(Exercise description) Among the records below, which lines contain the string "eexists"? Report them.

(Dataset items)

(** A REQUEST for an address is granted, whoever holds the address. *)
Lemma request_granted w c client tx ia ip text p v r now :
  server w = Listening -> config w = Some c -> config_ok c -> blen (own_duid w) < 65536 ->
  length tx = 3%nat -> client_ok client ia -> address_ok ip -> bufferToIpv6 ip = Ok text ->
  exists ev resp q,
    on_message (request_message tx client (own_duid w) ia ip p v) r now w =
      (fst (record_lease (hex_encode client) text (hex_encode ia) c now w), [SendEvent ev; ServerSend resp (port r) (address r)]) /\
    parseDhcp6Packet resp = Ok (Some q) /\ msgType q = msg_type_value REPLY /\ txId q = tx /\
    clientDuid q = Some (hex_encode client) /\ iaid q = Some (hex_encode ia) /\ requestedIp q = Some text.
Proof.
  intros Hs Hc Hcfg Ho Htx Hclient [Hl16 Hb16] Htext. assert (blen ip = 16) as Hip by (unfold blen; by rewrite Hl16).
  destruct (parse_request tx client (own_duid w) ia ip p v text Htx Hclient Ho Hip Htext)
    as (pk & Hp & Ht & Hptx & Hpc & Hps & Hpi & Hpr).
  destruct (ipv6_text_roundtrip ip Hl16 Hb16) as (t' & Hb2t & Ht2b). assert (t' = text) as -> by congruence.
  pose proof Hclient as (Hne & _ & _ & Hl & _).
  destruct (hex_encode_cons client Hne) as (d & ds & Hd). destruct (hex_encode_cons ia (ia_nonempty ia Hl)) as (i & is_ & Hi).
  set (w1 := fst (record_lease (hex_encode client) text (hex_encode ia) c now w)).
  assert (server w1 = Listening /\ own_duid w1 = own_duid w /\
    exists ev, record_lease (hex_encode client) text (hex_encode ia) c now w = (w1, [SendEvent ev])) as (Hs1 & Hd1 & ev & Hev).
  { unfold w1, record_lease, get_this. destruct (jmap_get (leaseMap w) (hex_encode client)); (split; [done|]; split; [done|]; by eexists). }
  destruct (send_grant REPLY tx client ia ip text c w1 r) as (resp & q & Hsend & Hq & H1 & H2 & H3 & _ & H5 & H6); try done; [by rewrite Hd1|].
  exists ev, resp, q. split; [|done]. unfold on_message. rewrite Hp, Ht. unfold swallow, handleRequest.
  rewrite Hpc, Hps, Hpi, Hptx, Hpr, Hd, Hi. unfold attempt_this. rewrite bool_decide_true by done. rewrite andb_false_r.
  assert (text <> []) as Hnet by (intros ->; vm_compute in Ht2b; done).
  destruct text as [|x xs]; [done|]. cbn [with_search]. unfold with_config, attempt_this. rewrite Hc, <- Hd, <- Hi.
  rewrite Hd1 in Hsend. by rewrite (seq_returns _ _ w w1 _ _ _ _ Hev Hsend).
Qed.

Lemma send_state r m w : fst (fst (send_to r m w)) = w.
Proof.
  unfold send_to, attempt_result. destruct m; [|done]. unfold attempt_this. by destruct (server w).
Qed.

(** A RELEASE changes the state by forgetting the lease; the reply changes nothing. *)
Lemma release_state msg r now w p d ds :
  parseDhcp6Packet msg = Ok (Some p) -> msgType p = 8 -> clientDuid p = Some (d :: ds) ->
  fst (on_message msg r now w) = fst (release_client (d :: ds) w).
Proof.
  intros Hp Ht Hd. unfold on_message. rewrite Hp, Ht. unfold swallow, handleRelease. rewrite Hd. unfold seq_attempt, returns.
  destruct (release_client (d :: ds) w) as [w1 o1]. cbn [fst].
  destruct (iaid p) as [[|i is_]|]; [done | | done]. unfold attempt_this.
  pose proof (send_state r (build_reply REPLY (txId p) (own_duid w1) (d :: ds)
    (build_status (i :: is_) STATUS_SUCCESS (js "Released")) (Ok [])) w1) as Hs.
  by destruct (send_to _ _ w1) as [[w2 o2] x].
Qed.

(** An address can be leased to two clients. A REQUEST that names an address is granted without a look at the tables or the
    pool: while a first client holds the address, a second client without a lease is sent a REPLY that grants it,
    both leases have the same address, and when the first client releases its lease the address counts as free
    although the second lease of it stands. *)
Theorem dhcp6_address_taken_over random w c client1 client2 tx ia1 ia2 ip text l p v r now :
  dhcp6_reachable random w -> length random = 6%nat -> server w = Listening -> config w = Some c -> config_ok c ->
  length tx = 3%nat -> client_ok client1 ia1 -> client_ok client2 ia2 -> address_ok ip -> bufferToIpv6 ip = Ok text ->
  jmap_get (leaseMap w) (hex_encode client1) = Some l -> lease_ip l = text ->
  jmap_get (leaseMap w) (hex_encode client2) = None ->
  exists ev resp q w1 w2 l2,
    on_message (request_message tx client2 (own_duid w) ia2 ip p v) r now w =
      (w1, [SendEvent ev; ServerSend resp (port r) (address r)]) /\
    parseDhcp6Packet resp = Ok (Some q) /\ msgType q = msg_type_value REPLY /\ requestedIp q = Some text /\
    jmap_get (leaseMap w1) (hex_encode client1) = Some l /\
    jmap_get (leaseMap w1) (hex_encode client2) = Some l2 /\ lease_ip l2 = text /\
    fst (on_message (plain_message RELEASE tx client1 ia1) r now w1) = w2 /\
    jmap_get (leaseMap w2) (hex_encode client2) = Some l2 /\ jmap_get (ipToClient w2) text = None.
Proof.
  intros Hw Hrandom Hs Hc Hcfg Htx Hc1 Hc2 Hip Htext Hl Hlip Hnone.
  destruct (reachable_basic random w Hw) as [Hips Hduid].
  assert (blen (own_duid w) < 65536) as Ho by (rewrite Hduid; unfold generateServerDuid, blen; cbn [app length]; lia).
  destruct (request_granted w c client2 tx ia2 ip text p v r now Hs Hc Hcfg Ho Htx Hc2 Hip Htext)
    as (ev & resp & q & Hreq & Hq & Ht & _ & _ & _ & Hqip).
  set (w1 := fst (record_lease (hex_encode client2) text (hex_encode ia2) c now w)) in *.
  set (l2 := Dhcp6Lease_new (hex_encode client2) text (hex_encode ia2) (preferredLifetime c) (validLifetime c) now).
  assert (leaseMap w1 = jmap_set (leaseMap w) (hex_encode client2) l2 /\
    ipToClient w1 = jmap_set (ipToClient w) text (hex_encode client2)) as [Hl1 Hi1].
  { unfold w1, record_lease, get_this. rewrite Hnone. done. }
  assert (hex_encode client2 <> hex_encode client1) as Hne by (intros He; congruence).
  exists ev, resp, q, w1. do 2 eexists. split; [exact Hreq|]. split; [exact Hq|]. split; [exact Ht|]. split; [exact Hqip|].
  split; [rewrite Hl1; by rewrite jmap_get_set_ne|]. split; [rewrite Hl1; apply jmap_get_set_eq|]. split; [done|].
  split; [reflexivity|].
  destruct (parse_plain RELEASE tx client1 ia1 Htx Hc1) as (pk & Hp & Hpt & _ & Hpc & _ & Hpi & _).
  destruct Hc1 as (Hne1 & _). destruct (hex_encode_cons client1 Hne1) as (d & ds & Hd).
  assert (jmap_get (leaseMap w1) (hex_encode client1) = Some l) as Hlw1 by (rewrite Hl1; by rewrite jmap_get_set_ne).
  rewrite (release_state _ r now w1 pk d ds Hp Hpt) by (by rewrite Hpc, Hd). rewrite <- Hd.
  unfold release_client, get_this. rewrite Hlw1, Hlip.
  change (jmap_get (jmap_delete (leaseMap w1) (hex_encode client1)) (hex_encode client2) = Some l2 /\
    jmap_get (jmap_delete (ipToClient w1) text) text = None).
  split; [rewrite jmap_get_delete_ne by done; rewrite Hl1; apply jmap_get_set_eq|].
  apply jmap_get_delete_eq. rewrite Hi1. by apply jmap_ok_set.
Qed.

(Solved exercise)
  { unfold w1, record_lease, get_this. destruct (jmap_get (leaseMap w) (hex_encode client)); (split; [done|]; split; [done|]; by eexists). }
  exists ev, resp, q, w1. do 2 eexists. split; [exact Hreq|]. split; [exact Hq|]. split; [exact Ht|]. split; [exact Hqip|].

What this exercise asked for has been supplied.